*What you will do*:
Please give back, word for word, only the lines starting at the one containing "Import MemRedis PushWitness." and ending at the one containing "Definition m_queued : @mgr" within the material below.

*Records shown*:
>>

(* ===== verification/Instances.v ===== *)
(** * Instances

    The hypotheses of the job manager's theorems hold of concrete states: runs on an
    in-memory Redis with one job on its queue, or one job reserved.  The last part
    joins the round trips of the texts the store keeps. *)
From S2P Require Import Prelude GoStrings Float64 GoTime Scores Json Job Redis Store SortedSet Middleware Manager Retry Working Fetch Scheduler Reaper Helpers.
Import MemRedis PushWitness.

#[local] Open Scope list_scope.

(** The job of [PushWitness] as it is stored, and its reservation. *)
Definition job1 : Job := set_EnqueuedAt (Thens now0) (push_defaults now0 job0).
Definition queued1 : string := marshal_job job1.
Definition exp1 : Z := expires_at now0 job1.
Definition res1 : Reservation := reservation_of now0 "w1" (mkLease (Some queued1) (Some job1) false) job1.
Definition entry1 : string := marshal_reservation res1.
Definition working1 : gmap string Z := {[ entry1 := score_of exp1 ]}.
Definition st (d : dataset) : @store mem_redis := mkStore {| data := d; faults := [] |} ∅.
Definition env1 : @Env mem_redis := mkEnv BasicFetch [] [] [] [] 0.
(** On its queue; reserved; and in a working set that memory does not match. *)
Definition m_queued : @mgr mem_redis := mkMgr (st {[ "default" := RList [queued1] ]}) ∅ [].
Definition m_reserved : @mgr mem_redis := mkMgr (st {[ "working" := RZSet working1 ]}) {[ "jid-0001" := res1 ]} [].
Definition m_lost : @mgr mem_redis := mkMgr (st {[ "working" := RZSet working1 ]}) ∅ [].
Definition later1 : Z := exp1 + 60 * SEC.

Lemma exp1_in_range : time_in_range exp1.
Proof. vm_compute. split; [discriminate|reflexivity]. Defined.
Lemma later1_in_range : time_in_range later1.
Proof. vm_compute. split; [discriminate|reflexivity]. Defined.
Lemma m_queued_alive : alive m_queued.
Proof. apply Forall_nil_2. Defined.
Lemma m_reserved_alive : alive m_reserved.
Proof. apply Forall_nil_2. Defined.
Lemma m_lost_alive : alive m_lost.
Proof. apply Forall_nil_2. Defined.
Lemma m_reserved_reserved : reserved m_reserved "jid-0001" res1 job1 working1 entry1.
Proof.
  split; [done|done|done|]. exists exp1. split; [by vm_compute|]. split; [exact exp1_in_range|]. by vm_compute.
Defined.

Lemma Acknowledge_releases_witness :
  ∃ m', Acknowledge env1 now0 "jid-0001" m_reserved = (Ok (Some job1), m').
Proof.
  destruct (Acknowledge_releases env1 now0 "jid-0001" m_reserved res1 job1 working1 entry1 eq_refl
    m_reserved_alive m_reserved_reserved) as (m' & E & _). by exists m'.
Defined.
Lemma Acknowledge_unknown_witness : Acknowledge env1 now0 "jid-0001" m_lost = (Ok None, m_lost).
Proof. by apply (Acknowledge_unknown env1 now0 "jid-0001" m_lost). Defined.
Lemma Fail_unknown_witness :
  ∃ e, Fail env1 7 now0 (Some (mkFail "jid-0001" "boom" "Error" [])) m_lost = (Err e, m_lost).
Proof. by apply (Fail_unknown env1 7 now0 (mkFail "jid-0001" "boom" "Error" []) m_lost). Defined.
Lemma Fail_settles_witness :
  ∃ m', Fail env1 7 now0 (Some (mkFail "jid-0001" "boom" "Error" [])) m_reserved = (Ok tt, m').
Proof.
  destruct (Fail_settles env1 7 now0 (mkFail "jid-0001" "boom" "Error" []) m_reserved res1 job1 working1 entry1 ∅ ∅)
    as (m' & E & _); [done|exact m_reserved_alive|done|exact m_reserved_reserved|done|done| |by exists m'].
  vm_compute. split; [discriminate|reflexivity].
Defined.
Lemma nextRetry_bounds_witness : nextRetry 7 now0 310 < now0.
Proof. apply (nextRetry_bounds 7 now0 310). lia. Defined.

(** ** Retrying *)


(** ** Fetching *)

Lemma Fetch_serves_witness :
  ∃ m', Fetch 1 env1 now0 "w1" ["critical"; "default"] m_queued = (Ok (Some job1), m').
Proof.
  destruct (Fetch_serves 0 env1 now0 "w1" ["critical"; "default"] ["critical"] "default" [] [] queued1 job1 ∅ m_queued)
    as (m' & E & _); [done|done|exact m_queued_alive|done|by repeat constructor|done|done|by vm_compute|done| |by exists m'].
  exact exp1_in_range.
Defined.
Lemma Fetch_spares_paused_witness :
  db (Fetch 1 env1 now0 "w1" ["default"] (set_paused ["default"] m_queued)).2 !! "default" =
  Some (RList [queued1]).
Proof.
  rewrite (Fetch_spares_paused 1 env1 now0 "w1" ["default"] "default" (set_paused ["default"] m_queued) eq_refl eq_refl
    m_queued_alive); [discriminate|by left|done].
Defined.
Lemma job1_wf : wf_job job1.
Proof.
  split_and!.
  1-3,5-7: apply utf8_of_ascii; vm_compute; reflexivity.
  1: by intros l [= <-].
  1-3: reflexivity.
  1: by intros f.
  split; [constructor|exact I].
Defined.
Lemma queue_is_fifo_witness :
  ∃ m', (push_seq env1 [(now0, job0)] ;;; fetch_seq env1 [(now0, "w1")] "default") m0 = (Ok [Some job1], m').
Proof.
  destruct (queue_is_fifo env1 eq_refl eq_refl eq_refl "default" [(now0, job0)] [(now0, "w1")] m0)
    as (m' & E & _); [done|discriminate|discriminate| |done| | |by exists m'].
  - constructor; [|constructor]. split_and!; [by split_and!; try done; eexists|done|done|exact job1_wf].
  - intros r p ->%list_elem_of_singleton ->%list_elem_of_singleton. exact exp1_in_range.
  - split_and!; [exact m0_alive|exact m0_ok|by apply not_elem_of_nil|done|]. by exists ∅.
Defined.

(** ** Restarting *)

Lemma res1_wf : wf_reservation res1.
Proof. split; [by intros j [= <-]; exact job1_wf|]. split_and!; apply utf8_of_ascii; vm_compute; reflexivity. Defined.
Lemma m_reserved_consistent : consistent m_reserved.(workingMap) working1.
Proof.
  split.
  - intros jid res [<- <-]%(lookup_singleton_Some (M := gmap string) "jid-0001" jid res1 res). split; [|split].
    + exact res1_wf.
    + by exists job1.
    + exists (score_of exp1). apply lookup_singleton_eq.
  - intros data [sc [<- _]%(lookup_singleton_Some (M := gmap string) entry1 data (score_of exp1) sc)]. exists "jid-0001", res1. split; [|done]. apply lookup_singleton_eq.
Qed.
Lemma restart_restores_witness :
  ∃ m', newManager 1 m_reserved.(mstore) = (Ok tt, m') ∧ m'.(workingMap) = {[ "jid-0001" := restored res1 ]}.
Proof.
  destruct (restart_restores 1 working1 ∅ m_reserved m_reserved_alive eq_refl m_reserved_consistent eq_refl) as (m' & E & Hw & _).
  { rw /working1 map_size_singleton. lia. }
  exists m'. split; [exact E|]. rw Hw. apply map_fmap_singleton.
Defined.

(** ** Scheduling *)

Definition due_set : gmap string Z := {[ queued1 := score_of now0 ]}.
Definition m_due : @mgr mem_redis := mkMgr (st {[ "scheduled" := RZSet due_set ]}) ∅ [].
Lemma due_upto : upto (score_of now0) due_set = [queued1].
Proof. apply upto_singleton. lia. Qed.
Lemma schedule_moves_due_witness :
  ∃ m', schedule 1 now0 now0 "scheduled" m_due = (Ok (1, None), m').
Proof.
  destruct (schedule_moves_due 1 "scheduled" now0 now0 due_set m_due) as (m' & E & _).
  - apply Forall_nil_2.
  - split; [by intros n q; cbn; rewrite lookup_empty|]. by exists ∅.
  - discriminate.
  - vm_compute. split; [discriminate|reflexivity].
  - reflexivity.
  - intros data. rw due_upto. intros ->%list_elem_of_singleton. exists job1.
    split; [by vm_compute|]. split; [done|]. split; [discriminate|]. split; [discriminate|]. by exists [].
  - rw due_upto. cbn [length]. lia.
  - exists m'. rw E due_upto. reflexivity.
Defined.

(** ** Reaping *)

Lemma working_upto : upto (score_of later1) working1 = [entry1].
Proof. apply upto_singleton. by vm_compute. Qed.
Lemma res1_decodes : unmarshal_reservation entry1 = Ok (restored res1).
Proof. by vm_compute. Qed.
Definition m_extended : @mgr mem_redis :=
  mkMgr (st {[ "working" := RZSet working1 ]}) {[ "jid-0001" := set_extension (later1 + SEC) res1 ]} [].
Lemma Reap_extends_witness :
  ∃ m', reap_one env1 (λ _, 7) now0 later1 entry1 (m_extended, 0) = (Ok tt, (m', 0)).
Proof.
  destruct (Reap_extends env1 (λ _, 7) now0 later1 entry1 (restored res1) job1 (set_extension (later1 + SEC) res1)
              working1 m_extended 0) as (m' & E & _).
  - apply Forall_nil_2.
  - exact res1_decodes.
  - reflexivity.
  - reflexivity.
  - by vm_compute.
  - vm_compute. split; [discriminate|reflexivity].
  - reflexivity.
  - by exists m'.
Defined.
Lemma Reap_drops_unknown_witness :
  ∃ m', ReapExpiredJobs 1 env1 (λ _, 7) now0 later1 m_lost = (Ok (0, None), m').
Proof.
  destruct (Reap_drops_unknown 0 env1 (λ _, 7) now0 later1 entry1 (restored res1) job1 (score_of exp1) m_lost
    m_lost_alive later1_in_range res1_decodes eq_refl eq_refl eq_refl ltac:(by vm_compute)) as (m' & E & _).
  by exists m'.
Defined.

(** ** Sorted sets and texts *)

Lemma Each_visits_all_witness :
  ∃ st', ss_Each 1 "scheduled" (λ _ e, modifyM (λ s : store * list setEntry, (s.1, s.2 ++ [e]))) (m_due.(mstore), [])
         = (Ok tt, (st', (λ p, NewEntry p.1 p.2) <$> zelems due_set)).
Proof.
  destruct (Each_visits_all 1 "scheduled" due_set m_due.(mstore)) as (st' & E & _).
  - apply Forall_nil_2.
  - reflexivity.
  - rw /due_set map_size_singleton. lia.
  - by exists st'.
Defined.
Lemma now0_usual : usual_score (score_of now0).
Proof.
  split; [|split; vm_compute; [discriminate|reflexivity]].
  exists (1600000000), 1074. split; [done|]. split; [by vm_compute|]. by vm_compute.
Qed.
Lemma entry_Key_finds_score_witness :
  ∃ key, entry_Key (NewEntry (score_of now0) queued1) = Ok key ∧ decompose key = Ok (score_of now0, "jid-0001").
Proof.
  apply (entry_Key_finds_score (NewEntry (score_of now0) queued1) job1); [exact (unmarshal_marshal_job job1 job1_wf)|exact now0_usual|reflexivity].
Defined.
Lemma uintWithDelimiter_groups_witness : uintWithDelimiter 1234567 = Ok "1,234,567".
Proof. exact (proj1 (uintWithDelimiter_groups 1234567 ltac:(lia))). Defined.

(** ** What the store keeps *)

(** C38. What is stored is read back: a job survives its encoding whole, and a
    reservation but for the fields that are not written, its lease and its parsed
    instants. *)
Theorem stored_texts_read_back (j : Job) (r : Reservation) :
  wf_job j → wf_reservation r →
  unmarshal_job zero_job (marshal_job j) = Ok j ∧ unmarshal_reservation (marshal_reservation r) = Ok (restored r).
Proof. intros Hj Hr. split; [by apply unmarshal_marshal_job|by apply unmarshal_marshal_reservation]. Qed.
Lemma stored_texts_read_back_witness :
  unmarshal_job zero_job queued1 = Ok job1 ∧ unmarshal_reservation entry1 = Ok (restored res1).
Proof. exact (stored_texts_read_back job1 res1 job1_wf res1_wf). Defined.

(** The scores of a sorted set keep the order of the instants: an earlier instant
    never has the higher score, and until the year 2242 instants a microsecond or
    more apart have different scores. *)
Theorem scores_order_instants t1 t2 :
  time_in_range t1 → time_in_range t2 → t1 ≤ t2 →
  score_of t1 ≤ score_of t2 ∧
  (0 ≤ t1 → t2 < YEAR_2242 * SEC → t1 + 1000 ≤ t2 → score_of t1 < score_of t2).
Proof. intros H1 H2 H. split; [by apply score_mono|by apply score_separates]. Qed.
Lemma scores_order_instants_witness : score_of now0 < score_of exp1.
Proof.
  apply (scores_order_instants now0 exp1); [vm_compute; split; [discriminate|reflexivity]|exact exp1_in_range|..];
    vm_compute; (discriminate || reflexivity).
Defined.
(** The three elements of the server's part, and the property each shows. *)
Definition figure (sel k : string) : Prop :=
  (sel, k) ∈ [(".stat h3.connections", "connections"); (".stat h3.used_memory_human", "used_memory_mb");
              (".stat h3.commands", "commands")].
Lemma shown_slider sel k v : figure sel k → shown sel (setSliderLabel v) = [].
Proof. intros H. (rw /figure in H; by each_of H). Qed.
Lemma shown_others sel k :
  figure sel k → shown sel resetGraphs = [] ∧ shown sel pulseBeacon_later = [].
Proof. rw /figure. intros H. split; by each_of H. Qed.
Lemma shown_reply sel k fd o t :
  figure sel k →
  shown sel (updateStatsSummary fd ++ updateServerStats o ++ updateFooterUTCTime t ++ pulseBeacon) = [property o k].
Proof.
  intros H. rw shown_app. assert (E : shown sel (updateStatsSummary fd) = []).
  { rw /updateStatsSummary shown_app. rw /figure in H; each_of H; by case_match. }
  rw E. (rw /figure in H; by each_of H).
Qed.

Lemma step_shown sel k p e p' :
  figure sel k → step doc p e = Some p' →
  shown sel p'.(calls) = shown sel p.(calls) ++ ((λ o, property o k) <$> servers [e]).
Proof.
  intros Hf H.
  assert (Hs : ∀ cs, shown sel cs = [] → shown sel (p.(calls) ++ cs) = shown sel p.(calls) ++ []).
  { intros cs E. by rw shown_app E. }
  step_cases H; try (by rw app_nil_r).
  - apply Hs. case_match; [|done].
    change (?c :: ?l) with ([c] ++ l). rw shown_app (shown_slider _ _ _ Hf). rw /figure in Hf; by each_of Hf.
  - apply Hs. rw /figure in Hf; by each_of Hf.
  - rw /on_reply. case_match. cbn [calls add_calls]. by rw shown_app (shown_reply _ _ _ _ _ Hf).
  - rw -app_assoc. apply Hs. rw shown_app (shown_slider _ _ _ Hf). apply (shown_others _ _ Hf).
  - apply Hs, (shown_slider _ k _ Hf).
  - rw /on_resized. case_match; [|by rw app_nil_r]. apply Hs, (shown_others _ _ Hf).
  - apply Hs, (shown_others _ _ Hf).
Qed.
Lemma run_shown sel k es p p' :
  figure sel k → run doc p es = Some p' →
  shown sel p'.(calls) = shown sel p.(calls) ++ ((λ o, property o k) <$> servers es).
Proof.
  intros Hf. revert p; induction es as [|e es IH]; intros p H; cbn [run] in H; [simplify_eq; by rw app_nil_r|].
  destruct (step doc p e) as [q|] eqn:E; [|done]. cbn in H.
  rw (IH q H) (step_shown _ _ _ _ _ Hf E) -app_assoc. f_equal. by destruct e.
Qed.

<<

*Solution for this problem*:
Import MemRedis PushWitness.

#[local] Open Scope list_scope.

(** The job of [PushWitness] as it is stored, and its reservation. *)
Definition job1 : Job := set_EnqueuedAt (Thens now0) (push_defaults now0 job0).
Definition queued1 : string := marshal_job job1.
Definition exp1 : Z := expires_at now0 job1.
Definition res1 : Reservation := reservation_of now0 "w1" (mkLease (Some queued1) (Some job1) false) job1.
Definition entry1 : string := marshal_reservation res1.
Definition working1 : gmap string Z := {[ entry1 := score_of exp1 ]}.
Definition st (d : dataset) : @store mem_redis := mkStore {| data := d; faults := [] |} ∅.
Definition env1 : @Env mem_redis := mkEnv BasicFetch [] [] [] [] 0.
(** On its queue; reserved; and in a working set that memory does not match. *)
Definition m_queued : @mgr mem_redis := mkMgr (st {[ "default" := RList [queued1] ]}) ∅ [].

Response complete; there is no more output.